**HOW TO COMPLETE THIS TASK:**
Locate the line bearing "- Python integers" in the material below, then reproduce it and each following line up to and including the line bearing "from the request".

**RECORDS PROVIDED:**
(** * infdriven: session state machine and score engine of [app.py]

    A shallow embedding of the Streamlit impression tracker.  The script keeps
    its whole state in [st.session_state]; the two button callbacks
    ([begin_callback], [next_callback]) and the three pages mutate it.

    Modelling choices.
    - The score engine is given twice.  [Binary64.compute_level] computes
      on binary64 floats, as the interpreter does on slider values: [abs],
      [-], [+] and [/] round, and a comparison with a NaN is false.
      [Score.compute_level] is the same function over exact rationals [Q];
      the session (slider values, responses, rows) is stated over [Q], and
      the results about it do not depend on rounding.
    - Python integers ([idx], list indices, levels) are [Z].
    - [st.session_state] is a record for the fixed keys plus a finite map
      [gmap Z Q] for the dynamic keys [slider_{i}].
    - Callbacks and pages run in a state-and-exception monad: a raised
      exception leaves the mutations made before it in place, as in Python.
    - The outside world is an explicit input: the HTTP endpoint is a function
      from the request parameters to a reply, the random source a sequence of
      raw draws.  The cache in front of the fetch and Streamlit's own
      housekeeping of widget keys are left out. *)

From Stdlib Require Import QArith Qabs Lqa ZArith String List Lia Permutation.
From Stdlib Require Import Floats.
From stdpp Require Import gmap strings list fin_maps.

(** ** Python helpers *)

Module Py.

(** Exceptions the modelled code can raise. *)
Inductive exn : Type :=
| ConnectionError
| HTTPError
| KeyError
| IndexError
| TypeError
| ValueError.

Inductive outcome (A : Type) : Type :=
| Ok (a : A)
| Raise (e : exn).
Arguments Ok {A} a.
Arguments Raise {A} e.

(** [len(l)] *)
Definition len {A : Type} (l : list A) : Z := Z.of_nat (length l).

(** [l[i]]: negative indices count from the end, out of range raises. *)
Definition getitem {A : Type} (l : list A) (i : Z) : outcome A :=
  let j := if (i <? 0)%Z then (i + len l)%Z else i in
  if (j <? 0)%Z then Raise IndexError
  else match l !! Z.to_nat j with
       | Some x => Ok x
       | None => Raise IndexError
       end.

(** Truth value of a string: non-empty. *)
Definition truthy (s : string) : bool :=
  match s with
  | EmptyString => false
  | String _ _ => true
  end.

(** [sum(l)]: left to right, starting from 0. *)
Definition sum (l : list Q) : Q := fold_left Qplus l 0%Q.

(** [x > y] and [x >= y] on numbers. *)
Definition gt (x y : Q) : bool := negb (Qle_bool x y).
Definition ge (x y : Q) : bool := Qle_bool y x.

End Py.

(** ** ScoreEngine: [compute_level] *)

Module Score.
Import Py.

Definition compute_level (start : Q) (responses : list Q) : Z * string :=
  let deltas := map (fun r => Qabs (r - start)) responses in
  let avg :=
    match deltas with
    | [] => 0%Q
    | _ :: _ => (sum deltas / inject_Z (len deltas))%Q
    end in
  if gt avg 20 then (1%Z, "Flip-Flopper"%string)
  else if gt avg 10 then (2%Z, "Malleable Mind"%string)
  else if gt avg 5 then (3%Z, "Moderately Moved"%string)
  else if gt avg 2 then (4%Z, "Steady Supporter"%string)
  else if ge start 80 then (5%Z, "Buttigieg Stan"%string)
  else (4%Z, "Steady Supporter"%string).

(** *** The specification's reading, for comparison with the code *)

(** [avgDelta]: the mean of [abs(responses[i] - startingScore)], or 0 when
    there are no responses. *)
Definition spec_total (start : Q) (responses : list Q) : Q :=
  fold_right (fun r acc => (Qabs (r - start) + acc)%Q) 0%Q responses.

Definition spec_avgDelta (start : Q) (responses : list Q) : Q :=
  match responses with
  | [] => 0%Q
  | _ :: _ => (spec_total start responses / inject_Z (len responses))%Q
  end.

End Score.

(** ** ScoreEngine in binary64: [compute_level] as the interpreter runs it *)

Module Binary64.
Import Py.

(** [sum(l)] of floats: binary64 additions from 0, left to right.  This is
    the plain accumulation loop; the compensated loop that CPython 3.12 and
    later run on floats is not modelled. *)
Definition sum (l : list float) : float := fold_left PrimFloat.add l 0%float.

(** [len(l)] as the float that [/] converts it to. *)
Definition count {A : Type} (l : list A) : float :=
  PrimFloat.of_uint63 (Uint63.of_Z (len l)).

(** [x > y] and [x >= y] on floats: false when either side is not a
    number. *)
Definition gt (x y : float) : bool := PrimFloat.ltb y x.
Definition ge (x y : float) : bool := PrimFloat.leb y x.

Definition compute_level (start : float) (responses : list float) : Z * string :=
  let deltas := map (fun r => PrimFloat.abs (r - start)%float) responses in
  let avg :=
    match deltas with
    | [] => 0%float
    | _ :: _ => (sum deltas / count deltas)%float
    end in
  if gt avg 20 then (1%Z, "Flip-Flopper"%string)
  else if gt avg 10 then (2%Z, "Malleable Mind"%string)
  else if gt avg 5 then (3%Z, "Moderately Moved"%string)
  else if gt avg 2 then (4%Z, "Steady Supporter"%string)
  else if ge start 80 then (5%Z, "Buttigieg Stan"%string)
  else (4%Z, "Steady Supporter"%string).

(** *** The specification's reading, for comparison with the code *)

(** [avgDelta]: the mean of [abs(responses[i] - startingScore)], or 0 when
    there are no responses; each delta is added to the running total as it
    is formed, and the total is divided by the number of responses. *)
Definition spec_avgDelta (start : float) (responses : list float) : float :=
  match responses with
  | [] => 0%float
  | _ :: _ =>
      (fold_left (fun total r => total + PrimFloat.abs (r - start)) responses 0
       / count responses)%float
  end.



End Binary64.

(** ** ExposureProvider: [fetch_live_exposures] *)

Module Provider.
Import Py.

(** One element of the reply's [articles] array.  A field is [None] when
    the key is absent or holds null; both are falsy in the source. *)
Record Article : Type := mkArticle {
  title : option string;
  description : option string;
  content : option string
}.

Record Exposure : Type := mkExposure {
  headline : string;
  summary : string
}.

(** What [requests.get] yields: it raises, or returns a response with a
    status code and a JSON body whose [articles] key may be missing.  The
    body is taken to be an object whose [articles], when present, is a list
    of objects with string or null fields; bodies on which [r.json()] or the
    loop itself would raise are outside this type. *)
Inductive Reply : Type :=
| NoReply
| Response (status_code : Z) (articles : option (list Article)).

(** The endpoint, as a function of the request's [qInTitle] and [pageSize]. *)
Definition Endpoint : Type := string -> Z -> Reply.

(** [r.raise_for_status()]: client and server error codes raise. *)
Definition raise_for_status (status_code : Z) : outcome unit :=
  if ((400 <=? status_code) && (status_code <? 600))%Z
  then Raise HTTPError else Ok tt.

(** [a or b] where [a] comes from [dict.get]. *)
Definition or_else (a : option string) (b : string) : string :=
  match a with
  | Some s => if truthy s then s else b
  | None => b
  end.

(** One iteration of the loop over [articles]. *)
Definition keep_usable (exps : list Exposure) (art : Article) : list Exposure :=
  let title := or_else (title art) EmptyString in
  let desc := or_else (description art) (or_else (content art) EmptyString) in
  if truthy title && truthy desc
  then exps ++ [mkExposure title desc]
  else exps.

Definition fetch_live_exposures
    (get : Endpoint) (query : string) (max_articles : Z) : outcome (list Exposure) :=
  match get query max_articles with
  | NoReply => Raise ConnectionError
  | Response status_code body =>
      match raise_for_status status_code with
      | Raise e => Raise e
      | Ok _ =>
          let articles := default [] body in
          Ok (fold_left keep_usable articles [])
      end
  end.

End Provider.

(** ** [random.sample] *)

Module Random.
Import Py.

(** The random source: the raw value behind the [i]-th call of
    [randbelow]; [randbelow(n)] reduces it below [n]. *)
Definition source : Type := nat -> nat.

Definition randbelow (src : source) (i n : nat) : nat := src i mod n.

(** The selection loop of [sample] over a pool: pick a position among the
    live prefix of the pool, then move the last live item into the
    vacancy.  [i] counts the draws made so far.  (For large populations
    CPython tracks the chosen positions in a set instead; the result is
    again a selection of [k] distinct positions.) *)
Fixpoint sample_pool {A : Type} (src : source) (pool : list A) (i k : nat) : list A :=
  match k with
  | O => []
  | S k' =>
      let n := length pool in
      let j := randbelow src i n in
      match pool !! j, pool !! (n - 1)%nat with
      | Some x, Some y =>
          x :: sample_pool src (take (n - 1) (<[j := y]> pool)) (S i) k'
      | _, _ => []
      end
  end.

(** [random.sample(population, k)]: refuses a sample larger than the
    population or negative. *)
Definition sample {A : Type} (src : source) (population : list A) (k : Z)
  : outcome (list A) :=
  if ((0 <=? k) && (k <=? len population))%Z
  then Ok (sample_pool src population 0 (Z.to_nat k))
  else Raise ValueError.

End Random.

(** ** SessionStateMachine: [st.session_state], callbacks and pages *)

Module Session.
Import Py Provider.

Definition CANDIDATE : string := "Pete Buttigieg".
Definition NUM_EXPOSURES : Z := 10.

Inductive Phase : Type := init | survey | done.

Record state : Type := mkState {
  user_id : string;
  phase : Phase;
  start_slider : Q;
  start_score : option Q;
  exposures : list Exposure;
  idx : Z;
  responses : list Q;
  sliders : gmap Z Q
}.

**OUTPUT OF THE EXERCISE:**
    - Python integers ([idx], list indices, levels) are [Z].
    - [st.session_state] is a record for the fixed keys plus a finite map
      [gmap Z Q] for the dynamic keys [slider_{i}].
    - Callbacks and pages run in a state-and-exception monad: a raised
      exception leaves the mutations made before it in place, as in Python.
    - The outside world is an explicit input: the HTTP endpoint is a function
      from the request parameters to a reply, the random source a sequence of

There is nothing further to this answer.